Who This Seminar Series Is For
Internet commerce requires an incredible amount of sophistication in many disciplines. It is not an easy task. Integrators who are adopting e-commerce into their business models can use this material to help determine what is needed. Those who are advising clients on how to get into e-business can use the material in this series of seminars to help define the issues and challenges.
How E-Commerce Differs From E-Business?
People often mistakenly use the terms e-commerce and e-business interchangeably. E-commerce refers to transacting business over the Internet. E-business refers to the use of Internet protocols and applications to conduct business within an organization. Some examples of e-business include document management, data warehousing and data mining.
E-commerce refers to retail or business-to-business transactions conducted over the Internet using a variety of payment methods. Usually, e-commerce involves the use of Secure Socket Layers (SSL) to create a safe site to transmit credit card information or information you don't want unknown people to see.
To make a complete e-commerce site you need a merchant account, a commercial account, a sales tax permit, and a business license.

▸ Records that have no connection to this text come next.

Lemma unlinked_not_in_tree b s r :
  tree_ok b s -> unlinked_item s r -> r ∉ rb_nodes (tree_of b s).
Proof.
  intros (_ & Hok) (ri & Hr & Hs & Hu) Hin.
  destruct (Hok r Hin) as (ri0 & Hr0 & Hl & _).
  rewrite Hr in Hr0. injection Hr0 as <-.
  destruct b; cbn in Hl; unfold leaves_stable, leaves_unstable in Hl;
    rewrite ?Hs, ?Hu in Hl; discriminate Hl.
Qed.

Lemma evicted_unlinked b s n s' r :
  tree_ok b s -> n ∈ rb_nodes (tree_of b s) -> evicted s n s' ->
  unlinked_item s r -> unlinked_item s' r.
Proof.
  intros Hok Hn Hev Hun.
  assert (Hne : r <> n).
  { intros ->. exact (unlinked_not_in_tree _ _ _ Hok Hun Hn). }
  destruct Hev as (ri & ri' & _ & _ & _ & _ & _ & Hoth & _).
  destruct Hun as (rr & Hr & Hs & Hu). exists rr. rewrite Hoth by auto. auto.
Qed.



(** *** The [goto retry] loop *)

Section Loop.
Variable stable : bool.
Variable acquire : nat -> M (option nat).
Variable pass : M (descent walk_end).
Hypothesis pass_post : forall s d s',
  pass s = Ret d s' -> walk_post acquire (tree_of stable s) s d s'.

(** What a completed run did: the nodes that left the tree were dead,
    the dead stay dead, and the last pass stopped in a state that
    differs from its start in reference counts only. *)
Lemma retry_inv (fuel : nat) : forall s e s',
  retry fuel pass s = Ret e s' ->
  (forall m, m ∈ rb_nodes (tree_of stable s) ->
             m ∉ rb_nodes (tree_of stable s') -> dead_in s m) /\
  (forall m, m ∈ rb_nodes (tree_of stable s') ->
             m ∈ rb_nodes (tree_of stable s)) /\
  (forall m, dead_in s' m <-> dead_in s m) /\
  (forall m, alive_in s' m <-> alive_in s m) /\
  exists s0, pass s0 = Ret (Stop e) s' /\ quiet s0 s' /\
             walk_post acquire (tree_of stable s0) s0 (Stop e) s'.
Proof.
  induction fuel as [|fuel IH]; intros s e s' H; cbn [retry] in H; [discriminate H|].
  apply bind_inv in H as (d & s1 & Hpass & H).
  pose proof (pass_post _ _ _ Hpass) as Hpost.
  destruct d as [n|e0].
  - apply walk_post_evicted in Hpost as (Hn & Hev).
    destruct (IH _ _ _ H) as (Hleft & Hsub & Hdead & Halive & Hlast).
    split; [|split; [|split; [|split]]].
    + intros m Hm Hm'. destruct (decide (m = n)) as [->|Hne].
      * destruct Hev as (ri & _ & Hr & Hd & _). exists ri. auto.
      * apply (evicted_dead _ _ _ _ Hev). apply Hleft; [|exact Hm'].
        eapply evicted_tree_keeps; eauto.
    + intros m Hm. eapply evicted_tree_sub; eauto.
    + intros m. rewrite Hdead. eapply evicted_dead; eauto.
    + intros m. rewrite Halive. eapply evicted_alive; eauto.
    + exact Hlast.
  - apply ret_inv in H as [-> ->].
    pose proof Hpost as (Hq & _).
    assert (Ht : tree_of stable s' = tree_of stable s).
    { destruct Hq as (_ & Q2 & Q3 & _). destruct stable; cbn; auto. }
    rewrite Ht. split; [intros m Hm Hm'; contradiction|]. split; [auto|].
    split; [intros m; apply dead_in_quiet, Hq|].
    split; [intros m; apply alive_in_quiet, Hq|].
    exists s. auto.
Qed.

Variable ok : state -> Prop.
Hypothesis ok_tree : forall s, ok s -> tree_ok stable s.
Hypothesis pass_total : forall s, ok s -> exists d s', pass s = Ret d s'.
Hypothesis ok_evicted : forall s n s',
  ok s -> n ∈ rb_nodes (tree_of stable s) -> evicted s n s' -> ok s'.

Hypothesis ok_quiet : forall s s', ok s -> quiet s s' -> ok s'.

End Loop.

End Retry.

(** ** The passes return *)

Module Total.
Import Mach Model Spec Infra Trees Quiet Descent Retry.






End Total.

(** ** References taken by [get_ksm_page] *)

Module Acquire.
Import Mach Model Spec Infra.

Lemma with_pages_same s : with_pages (pages s) s = s.
Proof. destruct s. reflexivity. Qed.

Lemma with_count_same pg : with_count (_count pg) pg = pg.
Proof. destruct pg. reflexivity. Qed.

(** A reference taken and dropped again leaves the state as it was. *)
Lemma get_put_same p s s1 u s2 :
  get_page_unless_zero p s = Ret true s1 -> put_page p s1 = Ret u s2 -> s2 = s.
Proof.
  unfold get_page_unless_zero, put_page. intros H1 H2.
  apply bind_inv in H1 as (pg & s0 & Hx & H1). apply get_page_inv in Hx as [-> Hp].
  destruct (_count pg =? 0); [apply ret_inv in H1 as [? _]; discriminate|].
  apply bind_inv in H1 as ([] & s0 & Hu & H1). apply ret_inv in H1 as [_ <-].
  apply upd_page_inv in Hu as (pg0 & Hp0 & ->).
  rewrite Hp in Hp0. injection Hp0 as <-.
  apply bind_inv in H2 as (pg1 & s0 & Hx & H2). apply get_page_inv in Hx as [-> Hp1].
  proj in Hp1. rewrite lookup_insert_eq in Hp1. injection Hp1 as <-.
  apply upd_page_inv in H2 as (pg2 & Hp2 & ->).
  proj in Hp2. rewrite lookup_insert_eq in Hp2. injection Hp2 as <-. proj.
  rewrite insert_insert_eq.
  replace (with_count (_count pg + 1 - 1) (with_count (_count pg + 1) pg)) with pg
    by (destruct pg; unfold with_count; proj; f_equal; lia).
  rewrite insert_id by exact Hp.
  destruct s. reflexivity.
Qed.

Lemma get_page_unless_zero_false p s s' :
  get_page_unless_zero p s = Ret false s' -> s' = s.
Proof.
  unfold get_page_unless_zero. intros H.
  apply bind_inv in H as (pg & s0 & Hx & H). apply get_page_inv in Hx as [-> Hp].
  destruct (_count pg =? 0).
  - apply ret_inv in H as [_ <-]. reflexivity.
  - apply bind_inv in H as ([] & s0 & _ & H). apply ret_inv in H as [? _]. discriminate.
Qed.

Lemma get_page_unless_zero_true p s s' :
  get_page_unless_zero p s = Ret true s' ->
  exists pg, pages s !! p = Some pg /\ _count pg <> 0 /\
    s' = with_pages (<[p := with_count (_count pg + 1) pg]> (pages s)) s.
Proof.
  unfold get_page_unless_zero. intros H.
  apply bind_inv in H as (pg & s0 & Hx & H). apply get_page_inv in Hx as [-> Hp].
  destruct (_count pg =? 0) eqn:Hc.
  - apply ret_inv in H as [? _]. discriminate.
  - apply bind_inv in H as ([] & s0 & Hu & H). apply ret_inv in H as [_ <-].
    apply upd_page_inv in Hu as (pg0 & Hp0 & ->).
    rewrite Hp in Hp0. injection Hp0 as <-.
    exists pg. split; [exact Hp|]. split; [|reflexivity]. apply Z.eqb_neq, Hc.
Qed.

(** The ways out of [get_ksm_page]. *)
Lemma get_ksm_page_inv r s out s' :
  get_ksm_page r s = Ret out s' ->
  match out with
  | None => s' = s
  | Some p =>
      exists ri pg,
        rmaps s !! r = Some ri /\ ri_page ri = Some p /\
        has (address ri) STABLE_FLAG = true /\
        has (address ri) INKSM_FLAG = true /\
        pages s !! p = Some pg /\ PagePKSM pg = true /\
        mapping pg = MappingKsm (Some r) /\ _count pg <> 0 /\
        s' = with_pages (<[p := with_count (_count pg + 1) pg]> (pages s)) s
  end.
Proof.
  unfold get_ksm_page. intros H.
  apply bind_inv in H as (v & s1 & Hv & H).
  apply check_valid_rmap_item_inv in Hv as [-> Hvalid].
  destruct v; cbn [negb] in H.
  2:{ apply ret_inv in H as [<- <-]. reflexivity. }
  destruct (Hvalid eq_refl) as (r0 & ri0 & p0 & pg0 & [= <-] & Hr0 & Hp0 & Hpg0 & Hk0 & Hin0).
  apply bind_inv in H as (ri & s1 & Hr & H). apply get_rmap_inv in Hr as [-> Hr].
  rewrite Hr0 in Hr. injection Hr as <-.
  destruct (has (address ri0) STABLE_FLAG) eqn:Hst; cbn [negb] in H.
  2:{ apply ret_inv in H as [<- <-]. reflexivity. }
  rewrite Hp0 in H.
  apply bind_inv in H as (pg & s1 & Hp & H). apply get_page_inv in Hp as [-> Hp].
  rewrite Hpg0 in Hp. injection Hp as <-.
  destruct (PageKsm pg0); cbn [negb] in H.
  2:{ apply ret_inv in H as [<- <-]. reflexivity. }
  destruct (bool_decide (mapping pg0 = MappingKsm (Some r))) eqn:Hmap; cbn [negb] in H.
  2:{ apply ret_inv in H as [<- <-]. reflexivity. }
  apply bool_decide_eq_true_1 in Hmap.
  apply bind_inv in H as (got & s1 & Hg & H).
  destruct got; cbn [negb] in H.
  2:{ apply get_page_unless_zero_false in Hg as ->.
      apply ret_inv in H as [<- <-]. reflexivity. }
  apply bind_inv in H as (v & s2 & Hv & H).
  apply check_valid_rmap_item_inv in Hv as [-> _].
  destruct v; cbn [negb] in H.
  2:{ apply bind_inv in H as ([] & s2 & Hput & H). apply ret_inv in H as [<- <-].
      exact (get_put_same _ _ _ _ _ Hg Hput). }
  apply bind_inv in H as (pg1 & s2 & Hp1 & H). apply get_page_inv in Hp1 as [-> Hp1].
  destruct (bool_decide (mapping pg1 = MappingKsm (Some r))); cbn [negb] in H.
  2:{ apply bind_inv in H as ([] & s2 & Hput & H). apply ret_inv in H as [<- <-].
      exact (get_put_same _ _ _ _ _ Hg Hput). }
  apply ret_inv in H as [<- <-].
  apply get_page_unless_zero_true in Hg as (pg & Hpg & Hc & ->).
  rewrite Hpg0 in Hpg. injection Hpg as <-.
  exists ri0, pg0. auto 10.
Qed.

Tending to those should be a first step but many small to midsized businesses, and even some large ones, mistakenly leave it until the end and become disillusioned somewhere in the process. They begin a starter site and, try to find a unique domain name, which is difficult. They build their site, get it ready to do transactions and then discover they don't have the credit to get a merchant account. If you can't get a merchant account, you can't clear credit card transactions. You'll miss 90 percent of the business conducted over the Internet without a merchant account. Would you go to all the trouble to build a nice Web store only to discover you don't qualify for a merchant account? Not me. This is why it should be investigated first.